(** After the sample run the chart route serves from the directory of the
    session. *)
Lemma served_directory_sample :
  get_chart (py "linear.png")
    (cur (snd (generate_job Sample.lib SampleRun.eng
                 (Sample.text_file (py "log.txt") SampleRun.log) SampleRun.log_path
                 (JState Sample.Ready [] []))))
  = SendFromDirectory (session_dir (strftime_now SampleRun.eng [])) (py "linear.png") false.
Proof.
  destruct (served_directory Sample.lib SampleRun.eng
              (Sample.text_file (py "log.txt") SampleRun.log) SampleRun.log_path
              Sample.Ready [] [] (py "linear.png")) as (s & Hrun & _ & _ & H & _).
  pose proof (f_equal snd Hrun) as Hs. cbn [snd] in Hs.
  etransitivity; [exact (f_equal (fun x => get_chart (py "linear.png") (cur x)) Hs)|]. cbv beta.
  refine (proj1 (H (DataFrame [PDict [(py "model", PStr (py "m")); (py "category", PStr (py "c"));
                                      (py "success", PInt 1)]]) [] _ _)).
  - vm_compute. reflexivity.
  - reflexivity.
Defined.

(** [Math.max(a, b)] is below neither argument. *)
Lemma Math_max_not_below a b :
  (JS.Math_max a b <? a)%float = false /\ (JS.Math_max a b <? b)%float = false.
Proof.
  destruct (Math_max_cases a b) as [->|[[-> H]|[-> H]]];
    rewrite ?ltb_nan_l, ?ltb_irrefl; auto.
Qed.

Lemma Math_min_le a b :
  is_nan a = false -> is_nan b = false ->
  is_nan (JS.Math_min a b) = false /\
  (JS.Math_min a b <=? a)%float = true /\ (JS.Math_min a b <=? b)%float = true.
Proof.
  intros Ha Hb. unfold JS.Math_min. rewrite Ha, Hb. simpl.
  destruct (a <? b)%float eqn:E1.
  - repeat split; auto using leb_refl, ltb_leb.
  - destruct (b <? a)%float eqn:E2.
    + repeat split; auto using leb_refl, ltb_leb.
    + destruct (get_sign a); repeat split; auto using leb_refl, leb_total.
Qed.

Lemma Math_max_ge a b :
  is_nan a = false -> is_nan b = false ->
  is_nan (JS.Math_max a b) = false /\
  (a <=? JS.Math_max a b)%float = true /\ (b <=? JS.Math_max a b)%float = true.
Proof.
  intros Ha Hb. unfold JS.Math_max. rewrite Ha, Hb. simpl.
  destruct (a <? b)%float eqn:E1.
  - repeat split; auto using leb_refl, ltb_leb.
  - destruct (b <? a)%float eqn:E2.
    + repeat split; auto using leb_refl, ltb_leb.
    + destruct (get_sign a); repeat split; auto using leb_refl, leb_total.
Qed.

(** ** NaN is contagious *)

Lemma add_nan_r x : (x + nan)%float = nan.
Proof.
  apply Prim2SF_inj. rewrite FloatAxioms.add_spec, Prim2SF_nan.
  destruct (Prim2SF x); reflexivity.
Qed.

Lemma add_nan_l x : (nan + x)%float = nan.
Proof. apply Prim2SF_inj. rewrite FloatAxioms.add_spec, Prim2SF_nan. reflexivity. Qed.

Lemma mul_nan_l x : (nan * x)%float = nan.
Proof. apply Prim2SF_inj. rewrite FloatAxioms.mul_spec, Prim2SF_nan. reflexivity. Qed.

Lemma div_nan_l x : (nan / x)%float = nan.
Proof. apply Prim2SF_inj. rewrite FloatAxioms.div_spec, Prim2SF_nan. reflexivity. Qed.



Lemma SFlt_trans x y z : SFlt x y -> SFlt y z -> SFlt x z.
Proof.
  unfold SFlt.
  destruct x as [s1|s1| |s1 m1 e1], y as [s2|s2| |s2 m2 e2],
           z as [s3|s3| |s3 m3 e3];
    try (simpl; repeat match goal with s : bool |- _ => destruct s end;
         simpl; congruence).
  rewrite !SFcompare_finite.
  destruct s1, s2, s3; simpl; try congruence;
    destruct (fin_cmp_spec e1 e2 m1 m2), (fin_cmp_spec e2 e3 m2 m3),
             (fin_cmp_spec e1 e3 m1 m3); simpl; try congruence;
    intros; exfalso; lia.
Qed.
(** C2 — the filter partitions the counts: bucket by bucket, the table
    without a filter reports the quantity of the [new] table plus the
    quantity of the [adapt] table; both row by row in the fixed order and
    for every work-type key looked up by name. *)
Theorem buildSummary_filter_partition (N : list Node) (R : gmap string Z) :
  qty <$> buildSummary N R None
  = zip_with Z.add (qty <$> buildSummary N R (Some new))
                   (qty <$> buildSummary N R (Some adapt))
  ∧ Forall (λ wt,
      ∃ q qn qa,
        qty_of (buildSummary N R None) wt = Some q
        ∧ qty_of (buildSummary N R (Some new)) wt = Some qn
        ∧ qty_of (buildSummary N R (Some adapt)) wt = Some qa
        ∧ q = qn + qa) WORK_TYPES.
Proof.
  split.
  - rewrite !qty_buildSummary. unfold WORK_TYPES. simpl.
    by rewrite !tally_split.
  - apply Forall_forall. intros wt Hwt.
    eexists _, _, _.
    rewrite !qty_of_buildSummary by done.
    repeat split. apply tally_split.
Qed.

(** The scenario of the estimate tables: default rates, one node with
    design [new]/[complex] and coding [adapt]/[simple]. *)
Example buildSummary_scenario :
  let n := {| node_id := "1"; node_type := Some "graphNode";
              node_position := {| x := 0; y := 0 |};
              node_data := {| label := "a"; comment := ""; image := None;
                              uploading := no;
                              designType := new; designDifficulty := complex;
                              codingType := adapt; codingDifficulty := simple |};
              node_width := None; node_height := None |} in
  (λ r, (work r, qty r, sum r)) <$> buildSummary [n] DEFAULT_RATES (Some new)
  = [ ("Design-simple", 0, Num 0); ("Design-medium", 0, Num 0);
      ("Design-complex", 1, Num 300); ("Coding-simple", 0, Num 0);
      ("Coding-medium", 0, Num 0); ("Coding-complex", 0, Num 0) ]
  ∧ (λ r, (work r, qty r, sum r)) <$> buildSummary [n] DEFAULT_RATES (Some adapt)
  = [ ("Design-simple", 0, Num 0); ("Design-medium", 0, Num 0);
      ("Design-complex", 0, Num 0); ("Coding-simple", 1, Num 150);
      ("Coding-medium", 0, Num 0); ("Coding-complex", 0, Num 0) ].
Proof. split; vm_compute; reflexivity. Qed.

(** C9 — the [uploading] flag plays no part in the estimate: two node
    lists that agree node by node on everything but that flag get the same
    rows and the same total, for every rate table and every filter. *)
Theorem buildSummary_ignores_uploading
    (N1 N2 : list Node) (R : gmap string Z) (filter : option CreateType) :
  Forall2 same_but_uploading N1 N2 →
  buildSummary N1 R filter = buildSummary N2 R filter
  ∧ total (buildSummary N1 R filter) = total (buildSummary N2 R filter).
Proof.
  intros H. unfold buildSummary.
  rewrite (tally_same_but_uploading filter N1 N2 H). split; reflexivity.
Qed.

(** A node flagged [uploading: yes] is counted in the [new] table like its
    twin flagged [no]. *)
Lemma buildSummary_ignores_uploading_witness :
  let a := createChildNode rootStub "1" 0 in
  Forall2 same_but_uploading [with_uploading yes a] [with_uploading no a]
  ∧ buildSummary [with_uploading yes a] DEFAULT_RATES (Some new)
    = buildSummary [with_uploading no a] DEFAULT_RATES (Some new)
  ∧ total (buildSummary [with_uploading yes a] DEFAULT_RATES (Some new))
    = total (buildSummary [with_uploading no a] DEFAULT_RATES (Some new)).
Proof.
  intros a.
  assert (H : Forall2 same_but_uploading [with_uploading yes a] [with_uploading no a])
    by (repeat constructor).
  split; [exact H|].
  exact (buildSummary_ignores_uploading _ _ DEFAULT_RATES (Some new) H).
Defined.

(** ** Node creation *)

Lemma addNode_spec st p :
  addNode_parent st = Some p →
  addNode st =
    ({| nodes := nodes st ++ [createChildNode p (pretty (idCounter st)) 150];
        edges := edges st ++ [
          {| edge_id := "e" +:+ node_id p +:+ "-" +:+ pretty (idCounter st);
             edge_source := node_id p;
             edge_target := pretty (idCounter st);
             edge_type := Some "smoothstep";
             edge_data := None; edge_label := None |} ];
        rates := rates st;
        idCounter := idCounter st + 1;
        selectedNodeId := selectedNodeId st;
        selectedEdge := selectedEdge st;
        edgeComment := edgeComment st |}, Some tt).
Proof.
  unfold addNode_parent. intros Hp.
  unfold addNode, bind, reads, modify, deref. simpl.
  rewrite Hp. reflexivity.
Qed.

(** With nothing to hang the node on, only the counter moves. *)
Lemma addNode_no_parent st :
  addNode_parent st = None →
  addNode st = (with_idCounter (idCounter st + 1) st, None).
Proof.
  unfold addNode_parent. intros Hp.
  unfold addNode, bind, reads, modify, deref. simpl.
  rewrite Hp. reflexivity.
Qed.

□ □ □ □ □

**Required action:** Using the listing above, pull out all lines that hold the word "adapt".

**Output of the task:**
    quantity of the [adapt] table; both row by row in the fixed order and
                   (qty <$> buildSummary N R (Some adapt))
        ∧ qty_of (buildSummary N R (Some adapt)) wt = Some qa
    design [new]/[complex] and coding [adapt]/[simple]. *)
                              codingType := adapt; codingDifficulty := simple |};
  ∧ (λ r, (work r, qty r, sum r)) <$> buildSummary [n] DEFAULT_RATES (Some adapt)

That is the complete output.